Admittedly, catching myself in an assumption is tricky, but not impossible. I’ve spotted two red flags that, when I notice them, mean that past-Amy may be driving the present emotional bus. First, I need to pay attention to that familiar ol’ creeping sense of unease when it sidles in. If we have an exchange that leaves me feeling uncertain, I need to take a clear look at whether I’m filling in blanks with my own set of crayons. I mean, Ben told me he slept late. Even if I’m feeling anxious, I can pause long enough to consider that, objectively speaking, a statement of sleep pattern does not mean an affair. I need to be honest with myself about whether he is creating discomfort, or I am. Second, when I catch the word “should” rattling around my thoughts, I need to slow down. If I’m thinking, He should have texted by now or Shouldn’t he have booked the table? I’m likely running into my preconceptions about how relationships function. “Should” is loaded with judgment and blame, implying that someone isn’t living up to whatever standards I’ve set. For this relationship to work we’re going to have to forge our own standards — together.

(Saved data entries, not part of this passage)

(* ===== verification/Profile.v ===== *)
(** * Profile: src/src/hooks/useProfile.ts, useProfileUpdate.ts,
    pages/Profile.tsx and pages/FriendProfile.tsx

    The statistics of a user are counted from the rows of the three
    review tables, the watchlist and the collections; [useUserStats]
    computes them for the signed-in user, the FriendProfile page for any
    user.  The object [useUserStats] returns names [totalReviews], an
    identifier declared nowhere: evaluating it throws a [ReferenceError].
    [useUpdateProfile] looks the profile up and updates it or inserts it;
    [useProfile] reads it back.  The pages turn the query results into
    the four numbers they display and hold the edit dialog's state. *)

From S2P Require Import Prelude Remote Schema Reviews Collections.

(** ** Counting *)

(** [r.review_text && r.review_text.trim()] *)
Definition has_text (r : row) : bool :=
  match r !! "review_text" with Some (JStr s) => negb (String.eqb (js_trim s) "") | _ => false end.

(** [data || []] *)
Definition rows_of (r : response (list row)) : list row := default [] (data r).

(** [{ count: 'exact', head: true }]: the number of matching rows, or
    null on an error. *)
Definition count_of (r : response (list row)) : option Z :=
  match error r with Some _ => None | None => (fun l => Z.of_nat (length l)) <$> data r end.

(** [game.hours_played || 0] *)
Definition hours_of (r : row) : Z :=
  match r !! "hours_played" with Some (JNum z) => z | _ => 0%Z end.

(** [games.reduce((sum, game) => sum + (game.hours_played || 0), 0)] *)
Definition total_hours (games : list row) : Z := fold_left (fun s g => (s + hours_of g)%Z) games 0%Z.

(** The reads of a statistics query: [select(cols).eq('user_id', u)]. *)
Definition user_rows (cfg : store_config) (d : db) (t : string) (cols : option (list string)) (u : nat)
    : response (list row) :=
  select_rows cfg d t cols [FEq "user_id" (JUuid u)].

(** ** useProfile.ts *)

(** [UserStats] without [total_reviews], the field the code cannot build. *)
Record UserStats : Type := MkUserStats {
  total_items : Z;
  total_ratings : Z;
  total_text_reviews : Z;
  watchlist_count : Z;
  collections_count : Z;
  total_movies_watched : Z;
  total_games_played : Z;
  total_hours_gaming : Z
}.

(** The error of evaluating an identifier that is not declared. *)
Definition reference_error (x : string) : js_error := JsError (Some "ReferenceError") (x ++ " is not defined").

(** The object literal [useUserStats] returns; [totalReviews] is the
    binding of that identifier in scope, [None] when it has none (as in
    useProfile.ts, where evaluating it throws). *)
Definition stats_literal (movies series games : list row) (watchlist collections : option Z)
    (totalReviews : option Z) : result UserStats :=
  let allReviews := movies ++ series ++ games in
  let totalRatings := Z.of_nat (length allReviews) in
  let totalTextReviews := Z.of_nat (length (List.filter has_text allReviews)) in
  match totalReviews with
  | None => Err (reference_error "totalReviews")
  | Some _ =>
      Ok (MkUserStats totalRatings totalRatings totalTextReviews (default 0%Z watchlist) (default 0%Z collections)
            (Z.of_nat (length movies) + Z.of_nat (length series))%Z (Z.of_nat (length games)) (total_hours games))
  end.

Section profile_hooks.
Context (cfg : store_config).

(** [useUserStats] of useProfile.ts: the five reads of [Promise.all]
    read the same store. *)
Definition useUserStats_queryFn (DEMO_MODE : bool) (DEMO_STATS : UserStats) (user : option nat) : M db UserStats :=
  match user with
  | None => throw (new_Error "User not authenticated")
  | Some u =>
      if DEMO_MODE then mret DEMO_STATS
      else
        movies ← lift_read (fun d => user_rows cfg d "movie_reviews" (Some ["review_text"]) u);
        series ← lift_read (fun d => user_rows cfg d "series_reviews" (Some ["review_text"]) u);
        games ← lift_read (fun d => user_rows cfg d "game_reviews" (Some ["review_text"; "hours_played"]) u);
        watchlist ← lift_read (fun d => user_rows cfg d "watchlist" None u);
        collections ← lift_read (fun d => user_rows cfg d "collections" None u);
        match stats_literal (rows_of movies) (rows_of series) (rows_of games)
                (count_of watchlist) (count_of collections) None with
        | Ok s => mret s
        | Err e => throw e
        end
  end.

(** [useFavoriteMedia]: the three best rated movies and games; the
    errors of both reads are dropped. *)
Definition useFavoriteMedia_queryFn (DEMO_MODE : bool) (DEMO_MOVIES DEMO_GAMES : list row) (user : option nat)
    : M db (list row * list row) :=
  match user with
  | None => throw (new_Error "User not authenticated")
  | Some u =>
      if DEMO_MODE then mret (limit 6 DEMO_MOVIES, limit 4 DEMO_GAMES)
      else
        movies ← lift_read (fun d => limit 3 <$> data (order_resp "rating" false (user_rows cfg d "movie_reviews" None u)));
        games ← lift_read (fun d => limit 3 <$> data (order_resp "rating" false (user_rows cfg d "game_reviews" None u)));
        mret (default [] movies, default [] games)
  end.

If you’re not certain about an interaction, clarify

Slowly but surely, I’m learning to evaluate my own reactions with a bit more objectivity. But there are times that I can’t talk myself through something Ben said or did, or didn’t say, or didn’t do. So, I ask him. His response to a simple question — “What did you mean by that?” — can sweep away cobwebs, both real and imagined.

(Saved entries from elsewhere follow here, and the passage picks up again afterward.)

(* ===== verification/Typing.v ===== *)
(** * The store's typing invariant across the mutation hooks

    Every write of the hooks goes through the PostgREST client, which
    refuses a payload naming a column that the table's [Row] type in
    src/src/types/database.ts does not declare.  [hook_call] lists the
    mutation hooks of src/src/hooks and the Settings page's save, with
    their arguments; [hook_effect] is the store after the call, whether
    it returned or threw.  The invariant [store_typed] of Remote is kept
    by every call, so by every sequence of calls.  Since the store refuses
    unknown columns, that invariant says nothing about the payloads; the
    last section checks each payload the hooks build against the columns
    of its table. *)

From S2P Require Import Prelude Remote Schema Friends Reviews Watchlist Collections Profile Prefs.

Inductive hook_call : Type :=
  | CallSendFriendRequest (user : option nat) (friendId : nat)
  | CallAcceptFriendRequest (friendshipId : nat)
  | CallRejectFriendRequest (friendshipId : nat)
  | CallRemoveFriend (friendshipId : nat)
  | CallAddOrUpdateReview (user : option nat) (rd : ReviewData)
  | CallDeleteReview (user : option nat) (it : MediaType) (itemId : Z)
  | CallMovieAddReview (user : option nat) (review : row)
  | CallMovieUpdateReview (id : jvalue) (updates : row)
  | CallMovieDeleteReview (id : jvalue)
  | CallGameAddReview (user : option nat) (review : row)
  | CallGameUpdateReview (id : jvalue) (updates : row)
  | CallGameDeleteReview (id : jvalue)
  | CallAddToWatchlist (user : option nat) (a : WatchlistAdd)
  | CallRemoveFromWatchlist (user : option nat) (itemType : string) (itemId : Z)
  | CallCreateCollection (user : option nat) (name : string) (description : option string) (isPublic : option bool)
  | CallDeleteCollection (user : option nat) (collectionId : jvalue)
  | CallAddToCollection (user : option nat) (a : CollectionAdd)
  | CallRemoveFromCollection (user : option nat) (collectionId itemId : jvalue)
  | CallUpdateProfile (user : option nat) (username bio : option string)
  | CallSaveUsername (user : option nat) (p : SettingsPage)
  | CallUpdateStats (user : option nat) (updates : list (string * jvalue)).

Section hooks.
Context (cfg : store_config).

(** A hook call's outcome: whether it returned (and [onSuccess] ran),
    and the store after it. *)
Definition outcome {A} (m : M db A) (d : db) : bool * db := let '(r, d') := m d in (is_ok r, d').

(** One call; the Settings page's save succeeds when it shows "saved". *)
Definition hook_run (h : hook_call) (d : db) : bool * db :=
  match h with
  | CallSendFriendRequest u f => outcome (useSendFriendRequest_mutationFn cfg u f) d
  | CallAcceptFriendRequest i => outcome (useAcceptFriendRequest_mutationFn cfg i) d
  | CallRejectFriendRequest i => outcome (useRejectFriendRequest_mutationFn cfg i) d
  | CallRemoveFriend i => outcome (useRemoveFriend_mutationFn cfg i) d
  | CallAddOrUpdateReview u rd => outcome (useAddOrUpdateReview_mutationFn cfg u rd) d
  | CallDeleteReview u it i => outcome (useDeleteReview_mutationFn cfg u it i) d
  | CallMovieAddReview u r => outcome (useMovieReviews_addReview cfg u r) d
  | CallMovieUpdateReview i r => outcome (useMovieReviews_updateReview cfg i r) d
  | CallMovieDeleteReview i => outcome (useMovieReviews_deleteReview cfg i) d
  | CallGameAddReview u r => outcome (useGameReviews_addReview cfg u r) d
  | CallGameUpdateReview i r => outcome (useGameReviews_updateReview cfg i r) d
  | CallGameDeleteReview i => outcome (useGameReviews_deleteReview cfg i) d
  | CallAddToWatchlist u a => outcome (useAddToWatchlist_mutationFn cfg u a) d
  | CallRemoveFromWatchlist u t i => outcome (useRemoveFromWatchlist_mutationFn cfg u t i) d
  | CallCreateCollection u n ds p => outcome (useCreateCollection_mutationFn cfg u n ds p) d
  | CallDeleteCollection u c => outcome (useDeleteCollection_mutationFn cfg u c) d
  | CallAddToCollection u a => outcome (useAddToCollection_mutationFn cfg u a) d
  | CallRemoveFromCollection u c i => outcome (useRemoveFromCollection_mutationFn cfg u c i) d
  | CallUpdateProfile u n b => outcome (useUpdateProfile_mutationFn cfg u n b) d
  | CallSaveUsername u p =>
      let '(t, _, d') := handleSaveUsername cfg u p d in
      (match t with Some ToastUsernameSaved => true | _ => false end, d')
  | CallUpdateStats u us => outcome (updateStats_mutationFn cfg u us) d
  end.


(** The store after one call. *)
Definition hook_effect (h : hook_call) (d : db) : db := snd (hook_run h d).

(** The store after a sequence of calls, one after another. *)
Definition run_hooks (hs : list hook_call) (d : db) : db := foldl (fun d h => hook_effect h d) d hs.

Lemma outcome_snd {A} (m : M db A) d : snd (outcome m d) = snd (m d).
Proof. unfold outcome. by destruct (m d). Qed.

Lemma hook_effect_typed h d : store_typed cfg d -> store_typed cfg (hook_effect h d).
Proof.
  unfold hook_effect. revert d. destruct h; cbn [hook_run]; intros d; rewrite ?outcome_snd; revert d;
    try match goal with |- forall d, _ -> store_typed cfg (snd (?m d)) => change (preserves (store_typed cfg) m) end.
  20: { intros d Hd. unfold handleSaveUsername. repeat case_match; simplify_eq/=; eauto with popstack. }
  all: unfold useSendFriendRequest_mutationFn, send_check, send_insert, useAcceptFriendRequest_mutationFn,
    useRejectFriendRequest_mutationFn, useRemoveFriend_mutationFn, delete_friendship,
    useAddOrUpdateReview_mutationFn, add_or_update_write, useDeleteReview_mutationFn,
    useMovieReviews_addReview, useMovieReviews_updateReview, useMovieReviews_deleteReview,
    useGameReviews_addReview, useGameReviews_updateReview, useGameReviews_deleteReview,
    table_addReview, table_updateReview, table_deleteReview,
    useAddToWatchlist_mutationFn, useRemoveFromWatchlist_mutationFn,
    useCreateCollection_mutationFn, useDeleteCollection_mutationFn, useAddToCollection_mutationFn,
    useRemoveFromCollection_mutationFn, useUpdateProfile_mutationFn, update_single, insert_single,
    updateStats_mutationFn.
  all: typed_solve.
Qed.
End hooks.

(** Whatever the store's configuration, every sequence of calls of
    the mutation hooks (friendships, reviews, watchlist, collections,
    profile, statistics, the Settings page's username), each returning or
    throwing, keeps every row of every table within the columns of its
    table's [Row] type, and leaves no rows in a table without a schema. *)
Theorem hooks_keep_store_typed (cfg : store_config) (hs : list hook_call) (d : db) :
  store_typed cfg d -> store_typed cfg (run_hooks cfg hs d).
Proof.
  unfold run_hooks. revert d. induction hs as [|h hs IH]; intros d Hd; [exact Hd|].
  cbn. apply IH, hook_effect_typed, Hd.
Qed.

(** ** The payloads against the schema

    Most payloads reach PostgREST through [// @ts-expect-error] or an
    untyped object, so TypeScript does not check their keys against
    database.ts; [unknown_columns] lists the keys of a payload that the
    table's [Row] type does not declare, the columns PostgREST refuses
    with PGRST204. *)
Definition unknown_columns (sc : table_schema) (p : row) : list string :=
  List.filter (fun c => negb (bool_decide (c ∈ ts_columns sc))) (map fst (map_to_list p)).

Definition table_unknown (t : string) (p : row) : option (list string) :=
  (fun sc => unknown_columns sc p) <$> popstack_schema t.

Lemma js_object_fmap (g : jvalue -> jvalue) kvs :
  g <$> js_object kvs = js_object (map (fun kv => (kv.1, g kv.2)) kvs).
Proof.
  unfold js_object.
  assert (H : forall m : row, g <$> foldl (fun m kv => <[kv.1 := kv.2]> m) m kvs =
                foldl (fun m kv => <[kv.1 := kv.2]> m) (g <$> m) (map (fun kv => (kv.1, g kv.2)) kvs)).
  { induction kvs as [|kv kvs IH]; intros m; [done|]. cbn [foldl map]. rewrite IH. by rewrite fmap_insert. }
  by rewrite H, fmap_empty.
Qed.

(** The unknown columns depend on the keys only: the values can be
    replaced by [null] before computing them. *)
Lemma table_unknown_skeleton t (p : row) : table_unknown t p = table_unknown t ((fun _ => JNull) <$> p).
Proof.
  unfold table_unknown. destruct (popstack_schema t) as [sc|]; [|done]. cbn [fmap option_fmap option_map].
  unfold unknown_columns. do 2 f_equal. rewrite map_to_list_fmap. induction (map_to_list p) as [|[k v] l IH]; [done|]. cbn. by rewrite IH.
Qed.

(** A payload without unknown columns passes the store's column check. *)
Lemma table_unknown_nil t p sc :
  table_unknown t p = Some [] -> popstack_schema t = Some sc -> unknown_column sc p = None.
Proof.
  unfold table_unknown, unknown_columns, unknown_column. intros H Hs. rewrite Hs in H. injection H as H.
  destruct (List.find _ _) as [c|] eqn:E; [|done]. apply List.find_some in E as [Hin Hc].
  assert (Hf : In c (List.filter (fun c => negb (bool_decide (c ∈ ts_columns sc))) (map fst (map_to_list p))))
    by (apply List.filter_In; split; assumption).
  rewrite H in Hf. destruct Hf.
Qed.

(** C6 Every payload the hooks build from their arguments names only
    columns that database.ts declares for the table they write: the
    friendship request and its acceptance, the movie and series reviews,
    the watchlist item, the collection and its item, the profile's
    update and insert, and the Settings page's username.  The one
    exception is the game review of [useAddOrUpdateReview], whose
    payload names exactly two undeclared columns, game_poster and
    watched_date. *)
Theorem hook_payloads_fit_schema :
  (forall u f, table_unknown "friendships" (friendship_payload u f) = Some []) /\
  table_unknown "friendships" accepted_patch = Some [] /\
  (forall uid rd, itemType rd <> Game -> table_unknown (tableName (itemType rd)) (reviewPayload uid rd) = Some []) /\
  (forall uid rd, itemType rd = Game -> exists l,
     table_unknown (tableName (itemType rd)) (reviewPayload uid rd) = Some l /\ l ≡ₚ ["game_poster"; "watched_date"]) /\
  (forall uid a, table_unknown "watchlist" (watchlist_payload uid a) = Some []) /\
  (forall uid name ds p, table_unknown "collections" (collection_payload uid name ds p) = Some []) /\
  (forall a, table_unknown "collection_items" (collection_item_payload a) = Some []) /\
  (forall d un bio, table_unknown "profiles" (profile_update_payload d un bio) = Some []) /\
  (forall u un bio, table_unknown "profiles" (profile_insert_payload u un bio) = Some []) /\
  (forall u un d, table_unknown "profiles" (settings_profile_data u un d) = Some []).
Proof.
  repeat split; intros; rewrite table_unknown_skeleton;
    try (destruct rd as [[] ? ? ? ? ? ? ? ?]; cbn [itemType] in *; try congruence);
    cbn [reviewPayload itemType tableName];
    unfold friendship_payload, accepted_patch, watchlist_payload, collection_payload, collection_item_payload,
      profile_update_payload, profile_insert_payload, settings_profile_data;
    rewrite ?fmap_insert, ?js_object_fmap, ?fmap_empty; try (vm_compute; reflexivity).
  eexists. split; [vm_compute; reflexivity|]. solve_Permutation.
Qed.

(** ** Witness *)

Definition tw_calls : list hook_call :=
  [CallCreateCollection (Some 1) "Favourites" None None;
   CallAddToWatchlist (Some 1) (MkWatchlistAdd Movie 550 "Fight Club" None None);
   CallUpdateStats (Some 1) [("total_games_played", JNum 3)];
   CallDeleteCollection (Some 1) (JUuid 1)].

Lemma hooks_keep_store_typed_witness :
  store_typed rw_cfg rw_d0 /\ store_typed rw_cfg (run_hooks rw_cfg tw_calls rw_d0).
Proof. split; [apply store_typed_empty|apply hooks_keep_store_typed, store_typed_empty]. Defined.

Definition tw_game : ReviewData := MkReviewData Game 3498 "GTA V" (Some "/gta.jpg") 9%Z None None (Some 40%Z) (Some "PC").
Definition tw_movie : ReviewData := MkReviewData Movie 550 "Fight Club" None 8 (Some "Great") None None None.

Lemma hook_payloads_fit_schema_witness :
  table_unknown (tableName (itemType tw_movie)) (reviewPayload 1 tw_movie) = Some [] /\
  exists l, table_unknown (tableName (itemType tw_game)) (reviewPayload 1 tw_game) = Some l /\
    l ≡ₚ ["game_poster"; "watched_date"].
Proof.
  destruct hook_payloads_fit_schema as (_ & _ & Hmv & Hgm & _).
  split; [apply Hmv; discriminate|apply Hgm; reflexivity].
Defined.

Enlist your partner’s support

For me, working through preconceptions involves lifting them from subconscious to conscious thought. Given that this issue impacts our relationship, I’m thinking Ben and I can work together on this. So the next time I see him, I’m going to tell him about this essay. I’m going to fess up about the unhealthy mental gymnastics I sometimes put myself through. I’m going to acknowledge the damage I could unwittingly do to our budding connection. And I’m going to ask him to speak up if he feels I’m mishearing or misjudging him, so we can talk it through. Who knows? Maybe he’s going through something similar.

I get that following these steps — especially that last one — leaves me vulnerable. I’m nervous about exposing my weaknesses to someone I want to see me as, well, spectacular. But I’m going to try. It’s time to help old-Amy fade into my past. As it turns out, to let my middle-aged romance blossom, I’m not quite done growing up.